### Problem to work on
Each of the lines from the one that contains "(** [for k, v" to the end of the entries below should be output exactly.

### Record set
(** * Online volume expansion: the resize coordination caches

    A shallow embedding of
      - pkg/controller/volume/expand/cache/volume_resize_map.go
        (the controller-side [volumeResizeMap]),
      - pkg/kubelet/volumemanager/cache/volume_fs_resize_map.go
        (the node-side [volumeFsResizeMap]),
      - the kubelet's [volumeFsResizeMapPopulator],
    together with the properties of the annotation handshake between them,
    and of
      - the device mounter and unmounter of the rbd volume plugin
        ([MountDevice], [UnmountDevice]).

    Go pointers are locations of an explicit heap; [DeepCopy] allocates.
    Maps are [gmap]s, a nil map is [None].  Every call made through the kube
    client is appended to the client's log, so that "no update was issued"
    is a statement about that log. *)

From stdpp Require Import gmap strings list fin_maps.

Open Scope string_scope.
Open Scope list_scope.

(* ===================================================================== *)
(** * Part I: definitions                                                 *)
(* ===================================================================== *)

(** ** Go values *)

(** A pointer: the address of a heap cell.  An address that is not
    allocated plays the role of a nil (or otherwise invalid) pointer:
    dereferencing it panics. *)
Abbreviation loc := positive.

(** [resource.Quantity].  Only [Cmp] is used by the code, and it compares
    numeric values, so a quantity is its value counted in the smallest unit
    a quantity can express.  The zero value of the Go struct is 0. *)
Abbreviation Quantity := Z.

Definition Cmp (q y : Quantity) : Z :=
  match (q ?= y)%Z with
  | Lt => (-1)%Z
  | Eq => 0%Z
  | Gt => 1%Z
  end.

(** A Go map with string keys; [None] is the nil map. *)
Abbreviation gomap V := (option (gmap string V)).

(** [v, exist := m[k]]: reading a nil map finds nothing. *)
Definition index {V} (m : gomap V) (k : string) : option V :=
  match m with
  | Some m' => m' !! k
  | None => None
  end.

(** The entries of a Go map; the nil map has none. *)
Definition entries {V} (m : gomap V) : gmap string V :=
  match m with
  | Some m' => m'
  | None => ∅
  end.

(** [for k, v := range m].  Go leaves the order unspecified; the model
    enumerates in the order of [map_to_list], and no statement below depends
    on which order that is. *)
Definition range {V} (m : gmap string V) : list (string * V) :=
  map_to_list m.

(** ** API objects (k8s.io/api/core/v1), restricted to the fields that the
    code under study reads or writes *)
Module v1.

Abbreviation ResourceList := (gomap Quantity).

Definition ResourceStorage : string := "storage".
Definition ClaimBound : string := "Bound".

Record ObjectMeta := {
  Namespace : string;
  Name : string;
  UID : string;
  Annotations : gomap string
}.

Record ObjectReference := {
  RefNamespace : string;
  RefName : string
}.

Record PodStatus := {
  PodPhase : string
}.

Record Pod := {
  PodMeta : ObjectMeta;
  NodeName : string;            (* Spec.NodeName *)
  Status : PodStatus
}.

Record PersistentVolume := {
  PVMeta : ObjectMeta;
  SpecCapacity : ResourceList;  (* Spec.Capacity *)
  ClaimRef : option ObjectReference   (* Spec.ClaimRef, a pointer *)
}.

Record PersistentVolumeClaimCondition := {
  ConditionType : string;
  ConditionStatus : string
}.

### Answer for the task
(** [for k, v := range m].  Go leaves the order unspecified; the model
    enumerates in the order of [map_to_list], and no statement below depends
    on which order that is. *)
Definition range {V} (m : gmap string V) : list (string * V) :=
  map_to_list m.

(** ** API objects (k8s.io/api/core/v1), restricted to the fields that the
    code under study reads or writes *)
Module v1.

Abbreviation ResourceList := (gomap Quantity).

Definition ResourceStorage : string := "storage".
Definition ClaimBound : string := "Bound".

Record ObjectMeta := {
  Namespace : string;
  Name : string;
  UID : string;
  Annotations : gomap string
}.

Record ObjectReference := {
  RefNamespace : string;
  RefName : string
}.

Record PodStatus := {
  PodPhase : string
}.

Record Pod := {
  PodMeta : ObjectMeta;
  NodeName : string;            (* Spec.NodeName *)
  Status : PodStatus
}.

Record PersistentVolume := {
  PVMeta : ObjectMeta;
  SpecCapacity : ResourceList;  (* Spec.Capacity *)
  ClaimRef : option ObjectReference   (* Spec.ClaimRef, a pointer *)
}.

Record PersistentVolumeClaimCondition := {
  ConditionType : string;
  ConditionStatus : string
}.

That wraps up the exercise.